● **EXERCISE DETAILS**:
Find every line below with the string "CallWriteFile" and pick it out.

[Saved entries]
-*-

Definition forecast_tool_descriptor : json :=
  JObj [ ("name", JStr "forecast_time_series");
         ("description",
           JStr "Runs a simple Prophet forecast on ds/y and returns ds + yhat/yhat_lower/yhat_upper.");
         ("annotations", JObj [("read_only", JBool false)]);
         ("inputSchema",
           JObj [ ("type", JStr "object");
                  ("properties",
                    JObj [ ("ds",
                             JObj [ ("type", JStr "array");
                                    ("items", JObj [("type", JStr "string")]);
                                    ("description",
                                      JStr "List of dates in ISO format (e.g., YYYY-MM-DD).") ]);
                           ("y",
                             JObj [ ("type", JStr "array");
                                    ("items", JObj [("type", JStr "number")]);
                                    ("description",
                                      JStr "List of numeric values aligned with ds.") ]);
                           ("periods",
                             JObj [ ("type", JStr "integer");
                                    ("description",
                                      JStr "Number of future periods to forecast.");
                                    ("default", JInt 10) ]) ]);
                  ("required", JArr [JStr "ds"; JStr "y"]);
                  ("additionalProperties", JBool false) ]) ].

Definition handle_tools_list : json :=
  JObj [("tools", JArr [forecast_tool_descriptor])].

(** One record of [out.to_dict(orient="records")], after the [ds] column
    was formatted. *)
Definition forecast_record (r : ForecastRow) : json :=
  JObj [ ("ds", JStr (dt_strftime (row_ds r)));
         ("yhat", JFloat (row_yhat r));
         ("yhat_lower", JFloat (row_yhat_lower r));
         ("yhat_upper", JFloat (row_yhat_upper r)) ].
(** The rules of Clean on the elements between separators: empty and "."
    elements are dropped, an inner ".." removes the element before it, a
    ".." at the start of a rooted path is dropped, and leading ".." of a
    relative path stay.  [out] is the cleaned prefix, most recent first. *)
Fixpoint cleanElements (rooted : bool) (out elems : list string) : list string :=
  match elems with
  | [] => reverse out
  | e :: elems' =>
      if decide (e = "" ∨ e = ".") then cleanElements rooted out elems'
      else if decide (e = "..") then
        match out with
        | top :: out' =>
            if decide (top = "..") then cleanElements rooted (e :: out) elems'
            else cleanElements rooted out' elems'
        | [] =>
            if rooted then cleanElements rooted [] elems'
            else cleanElements rooted [e] elems'
        end
      else cleanElements rooted (e :: out) elems'
  end.

Definition Clean (path : string) : string :=
  let elems := cleanElements (IsAbs path) [] (GoStrings.Split path Separator) in
  if IsAbs path then "/" +:+ GoStrings.Join elems "/"
  else match elems with
       | [] => "."
       | _ => GoStrings.Join elems "/"
       end.

(** filepath.Join(dir, name): the elements from the first non-empty one on,
    joined by the separator and cleaned; the empty string if all are empty. *)
Definition Join (dir name : string) : string :=
  if decide (dir = "") then (if decide (name = "") then "" else Clean name)
  else Clean (dir +:+ "/" +:+ name).

(** The cleaned elements of a path. *)
Definition elements (path : string) : list string :=
  cleanElements (IsAbs path) [] (GoStrings.Split path Separator).

(** An element that Clean keeps and that removes nothing. *)
Definition plain (e : string) : Prop := e ≠ "" ∧ e ≠ "." ∧ e ≠ "..".

End Filepath.

(** ** The generation driver (yamlenums.go) *)

(** The flags and arguments of one invocation, as flag.Parse leaves them. *)
Record CommandLine := {
  Args : list string;          (* os.Args[1:] *)
  typeNames : string;          (* -type *)
  outputPrefix : string;       (* -prefix *)
  outputSuffix : string;       (* -suffix *)
  flagArgs : list string       (* flag.Args() *)
}.

(** The anonymous struct [analysis] handed to the template. *)
Record Analysis := {
  Command : string;
  PackageName : string;
  TypesAndValues : gmap string (list string)
}.

Global Instance Analysis_eq_dec : EqDecision Analysis.
Proof. solve_decision. Defined.

Definition setValues (a : Analysis) (typeName : string) (values : list string) : Analysis :=
  {| Command := Command a;
     PackageName := PackageName a;
     TypesAndValues := <[typeName := values]> (TypesAndValues a) |}.

(** What the driver calls: filepath.Abs, the package [parser], strings.ToLower,
    the template, go/format and the outcome of ioutil.WriteFile.  [error] is
    Go's error; the values of a type are a []string. *)
Record Collaborators := {
  error : Type;
  Package : Type;
  pkgName : Package → string;
  Abs : string → result error string;
  ParsePackage : gmap string string → string → result error Package;
  ValuesOfType : Package → string → result error (list string);
  ToLower : string → string;
  Execute : Analysis → result error string;
  Source : string → result error string;
  writeError : gmap string string → string → string → option error
}.

Section Driver.

Context (env : Collaborators).

(** The lines written by the log package, by format string. *)
Inductive Message :=
| TypeFlagMustBeSet             (* "the flag -type must be set" *)
| OnlyOneDirectory              (* "only one directory at a time" *)
| NoAbsolutePath (err : error env)
    (* "unable to determine absolute filepath for requested path %s: %v" *)
| ParsingPackage (err : error env)        (* "parsing package: %v" *)
| FindingValues (typeName : string) (err : error env)
    (* "finding values for type %v: %v" *)
| GeneratingCode (err : error env)        (* "generating code: %v" *)
| InvalidGoGenerated (err : error env)
    (* "warning: internal error: invalid Go generated: %s" *)
| CompileThePackage
    (* "warning: compile the package to analyze the error" *)
| WritingOutput (err : error env).        (* "writing output: %s" *)

(** The calls and log lines of a run, in the order they happen. *)
Inductive Event :=
| CallValuesOfType (typeName : string)
| CallExecute (data : Analysis)
| CallWriteFile (path src : string)
| LogPrintf (m : Message)
| LogFatalf (m : Message).

Inductive Outcome (A : Type) :=
| Return (a : A)
| Exit (code : Z).
Arguments Return {A} a.
Arguments Exit {A} code.

(** A computation takes the files on disk and yields its outcome, the
    files it leaves and the events it produced. *)
Definition M (A : Type) : Type :=
  gmap string string → Outcome A * gmap string string * list Event.

Definition ret {A} (a : A) : M A := λ fs, (Return a, fs, []).

Definition bind {A B} (m : M A) (k : A → M B) : M B :=
  λ fs, match m fs with
        | (Return a, fs', evs) =>
            match k a fs' with
            | (r, fs'', evs') => (r, fs'', evs ++ evs')
            end
        | (Exit code, fs', evs) => (Exit code, fs', evs)
        end.

Notation "x ⇐ m ;; k" := (bind m (λ x, k))
  (at level 100, m at next level, right associativity).
Notation "m ;;; k" := (bind m (λ _, k))
  (at level 100, right associativity).

Definition emit (e : Event) : M unit := λ fs, (Return tt, fs, [e]).

Definition Printf (m : Message) : M unit := emit (LogPrintf m).

(** log.Fatalf writes the line and calls os.Exit(1). *)
Definition Fatalf {A} (m : Message) : M A := λ fs, (Exit 1, fs, [LogFatalf m]).

(** ioutil.WriteFile(path, src, 0644): the file is created or truncated and
    then holds [src]; a failing call leaves the files as they are. *)
Definition WriteFile (path src : string) : M (option (error env)) :=
  λ fs, match writeError env fs path src with
        | Some err => (Return (Some err), fs, [CallWriteFile path src])
        | None => (Return None, <[path := src]> fs, [CallWriteFile path src])
        end.

Definition readFiles : M (gmap string string) := λ fs, (Return fs, fs, []).

Context (cl : CommandLine).
(** * Blipsort: a shallow embedding of [sort.cpp] and its properties

    The array is a [list Z]; a pointer into it is the [Z] offset from the
    base pointer [a] given to [blipsort] (so [low - 1] can be [-1], and
    [a + (cnt - 1)] can lie far behind the last element).  A read or a
    write through a pointer outside the array is undefined behaviour in
    the source; here it is the result [Fault].  Loops are run on a bound
    taken from the length of the array (a loop that touches a fresh cell
    at every turn cannot turn more often than there are cells); the
    result [OutOfFuel] says that such a bound was used up. *)

From Stdlib Require Import ZArith List Lia Bool Permutation.
Import ListNotations.
Local Open Scope Z_scope.

(** ** Results of fallible code *)

Inductive res (A : Type) : Type :=
| Ok (x : A)
| Fault
| OutOfFuel.

Arguments Ok {A} x.
Arguments Fault {A}.
Arguments OutOfFuel {A}.

Definition bind {A B : Type} (c : res A) (k : A -> res B) : res B :=
  match c with
  | Ok x => k x
  | Fault => Fault
  | OutOfFuel => OutOfFuel
  end.

Notation "x <- c ;; k" := (bind c (fun x => k))
  (at level 61, c at next level, right associativity).
Notation "' pat <- c ;; k" := (bind c (fun x => match x with pat => k end))
  (at level 61, pat pattern, c at next level, right associativity).

(** ** Fixed-width integers *)

(** Conversion to [uint32_t]. *)
Definition u32 (z : Z) : Z := z mod 2 ^ 32.

(** Conversion to [int]. *)
Definition i32 (z : Z) : Z := (z + 2 ^ 31) mod 2 ^ 32 - 2 ^ 31.

(** Conversion to [uint64_t]. *)
Definition u64 (z : Z) : Z := z mod 2 ^ 64.

(** The element type [E] is a signed integer of [bits] bits. *)
Definition minE (bits : Z) : Z := - 2 ^ (bits - 1).
Definition maxE (bits : Z) : Z := 2 ^ (bits - 1) - 1.
Definition inE (bits : Z) (v : Z) : Prop := minE bits <= v <= maxE bits.

(** Conversion to [E]: what a store of an [int] (or of an overflowed
    result) into an element leaves there. *)
Definition wrapE (bits : Z) (z : Z) : Z :=
  (z + 2 ^ (bits - 1)) mod 2 ^ bits - 2 ^ (bits - 1).

(** ** The array *)

Definition arr := list Z.

Definition len (a : arr) : Z := Z.of_nat (length a).

(** The cell [i] of the array ([0] outside of it, where [rd] faults). *)
Definition get (a : arr) (i : Z) : Z :=
  if i <? 0 then 0 else nth (Z.to_nat i) a 0.

Fixpoint put (n : nat) (v : Z) (a : arr) : arr :=
  match a, n with
  | [], _ => []
  | _ :: t, O => v :: t
  | h :: t, S n' => h :: put n' v t
  end.

(** The array with [v] in the cell [i] (the array itself when there is
    no such cell, where [wr] faults). *)
Definition upd (a : arr) (i : Z) (v : Z) : arr :=
  if i <? 0 then a else put (Z.to_nat i) v a.

Definition inb (a : arr) (i : Z) : bool := (0 <=? i) && (i <? len a).

(** [*i] as an rvalue. *)
Definition rd (a : arr) (i : Z) : res Z :=
  if inb a i then Ok (get a i) else Fault.

(** [*i = v]. *)
Definition wr (a : arr) (i : Z) (v : Z) : res arr :=
  if inb a i then Ok (upd a i v) else Fault.

(** The cells [lo .. hi] of the array, both ends included. *)
Definition sub (a : arr) (lo hi : Z) : arr :=
  firstn (Z.to_nat (hi + 1 - lo)) (skipn (Z.to_nat lo) a).

(** Number of cells holding [x]. *)
Definition cnt (x : Z) (a : arr) : nat := count_occ Z.eq_dec a x.

Definition ind (v x : Z) : nat := if Z.eq_dec v x then 1%nat else 0%nat.

(** The loop bound for a loop over the cells of [a]. *)
Definition cells (a : arr) : nat := S (length a).

(** ** [swap] *)

Definition swap (a : arr) (i j : Z) : res arr :=
  el <- rd a i ;;
  vj <- rd a j ;;
  a <- wr a i vj ;;
  wr a j el.

(** ** Scans

    [while (test( *++l ));] and [while (test( *--k ));] : the pointer is
    moved first, the cell it then points to is read, and the scan goes
    on while the test holds.  The value is the pointer at which the scan
    stopped. *)

Fixpoint scanUp (test : Z -> bool) (n : nat) (a : arr) (l : Z) : res Z :=
  match n with
  | O => OutOfFuel
  | S n' =>
      let l := l + 1 in
      v <- rd a l ;;
      if test v then scanUp test n' a l else Ok l
  end.

Fixpoint scanDown (test : Z -> bool) (n : nat) (a : arr) (k : Z) : res Z :=
  match n with
  | O => OutOfFuel
  | S n' =>
      let k := k - 1 in
      v <- rd a k ;;
      if test v then scanDown test n' a k else Ok k
  end.

(** ** The gap loop of branchless Lomuto

    [while (g < k) { *g++ = *l; *l = *g; l += test( *l ); }]
    with [test v] being [v < p] in the main partition, and, under the
    names [k] for the running pointer and [g] for its bound, [v == h] in
    the partition to the left.  The value is the array and the final
    [l] and [g]. *)

Fixpoint gapLoop (test : Z -> bool) (n : nat) (a : arr) (l g k : Z)
  : res (arr * Z * Z) :=
  if g <? k then
    match n with
    | O => OutOfFuel
    | S n' =>
        vl <- rd a l ;;
        a <- wr a g vl ;;
        let g := g + 1 in
        vg <- rd a g ;;
        a <- wr a l vg ;;
        vl <- rd a l ;;
        let l := l + (if test vl then 1 else 0) in
        gapLoop test n' a l g k
    end
  else Ok (a, l, g).

(** ** Constants *)

Definition InsertionThreshold : Z := 88.
Definition AscendingThreshold : Z := 8.
Definition LargeDataThreshold : Z := 128.

Definition DeBruijn64 : Z := 0x03F79D71B4CB0A89.

Definition DeBruijnTableF : list Z :=
  [ 0; 47;  1; 56; 48; 27;  2; 60;
   57; 49; 41; 37; 28; 16;  3; 61;
   54; 58; 35; 52; 50; 42; 21; 44;
   38; 32; 29; 23; 17; 11;  4; 62;
   46; 55; 26; 59; 40; 36; 15; 53;
   34; 51; 20; 43; 31; 22; 10; 45;
   25; 39; 14; 33; 19; 30;  9; 24;
   13; 18;  8; 12;  7;  6;  5; 63].

(** ** [parallelPrefixFill] and [bitScanRev] *)

Definition parallelPrefixFill (x : Z) : Z :=
  let x := Z.lor x (Z.shiftr x 1) in
  let x := Z.lor x (Z.shiftr x 2) in
  let x := Z.lor x (Z.shiftr x 4) in
  let x := Z.lor x (Z.shiftr x 8) in
  Z.lor x (Z.shiftr x 16).

Definition bitScanRev (l : Z) : Z :=
  let l := parallelPrefixFill l in
  nth (Z.to_nat (Z.shiftr (u64 (l * DeBruijn64)) 58)) DeBruijnTableF 0.

(** ** [siftDown] and [hSort]

    [b] is the base pointer [a] of [siftDown], an offset into the array
    of the model. *)

Fixpoint siftLoop (n : nat) (a : arr) (b sz o z x : Z) : res (arr * Z) :=
  if x <? o then
    match n with
    | O => OutOfFuel
    | S n' =>
        let l := u32 (Z.shiftl x 1 + 1) in
        let r := u32 (l + 1) in
        y <- rd a (b + l) ;;
        '(l, y) <- (if r <? sz then
                      vr <- rd a (b + r) ;;
                      if y <? vr then Ok (r, vr) else Ok (l, y)
                    else Ok (l, y)) ;;
        if y <=? z then Ok (a, x)
        else
          a <- wr a (b + x) y ;;
          siftLoop n' a b sz o z l
    end
  else Ok (a, x).

Definition siftDown (a : arr) (b i size : Z) : res arr :=
  let n := u32 size in
  let o := Z.shiftr n 1 in
  z <- rd a (b + i) ;;
  '(a, x) <- siftLoop (cells a) a b n o z (u32 i) ;;
  wr a (b + x) z.

(** [for (int i = x >> 1; i >= 0; --i) siftDown(l, i, x);] *)
Fixpoint buildHeap (n : nat) (a : arr) (l i x : Z) : res arr :=
  if 0 <=? i then
    match n with
    | O => OutOfFuel
    | S n' =>
        a <- siftDown a l i x ;;
        buildHeap n' a l (i - 1) x
    end
  else Ok a.

(** [while (l < --r) { z = *l; *l = *r; siftDown(l, 0, --x); *r = z; }] *)
Fixpoint sortHeap (n : nat) (a : arr) (l r x : Z) : res arr :=
  let r := r - 1 in
  if l <? r then
    match n with
    | O => OutOfFuel
    | S n' =>
        z <- rd a l ;;
        vr <- rd a r ;;
        a <- wr a l vr ;;
        let x := x - 1 in
        a <- siftDown a l 0 x ;;
        a <- wr a r z ;;
        sortHeap n' a l r x
    end
  else Ok a.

-*-

● **EXERCISE SOLUTION**:
| CallWriteFile (path src : string)
        | Some err => (Return (Some err), fs, [CallWriteFile path src])
        | None => (Return None, <[path := src]> fs, [CallWriteFile path src])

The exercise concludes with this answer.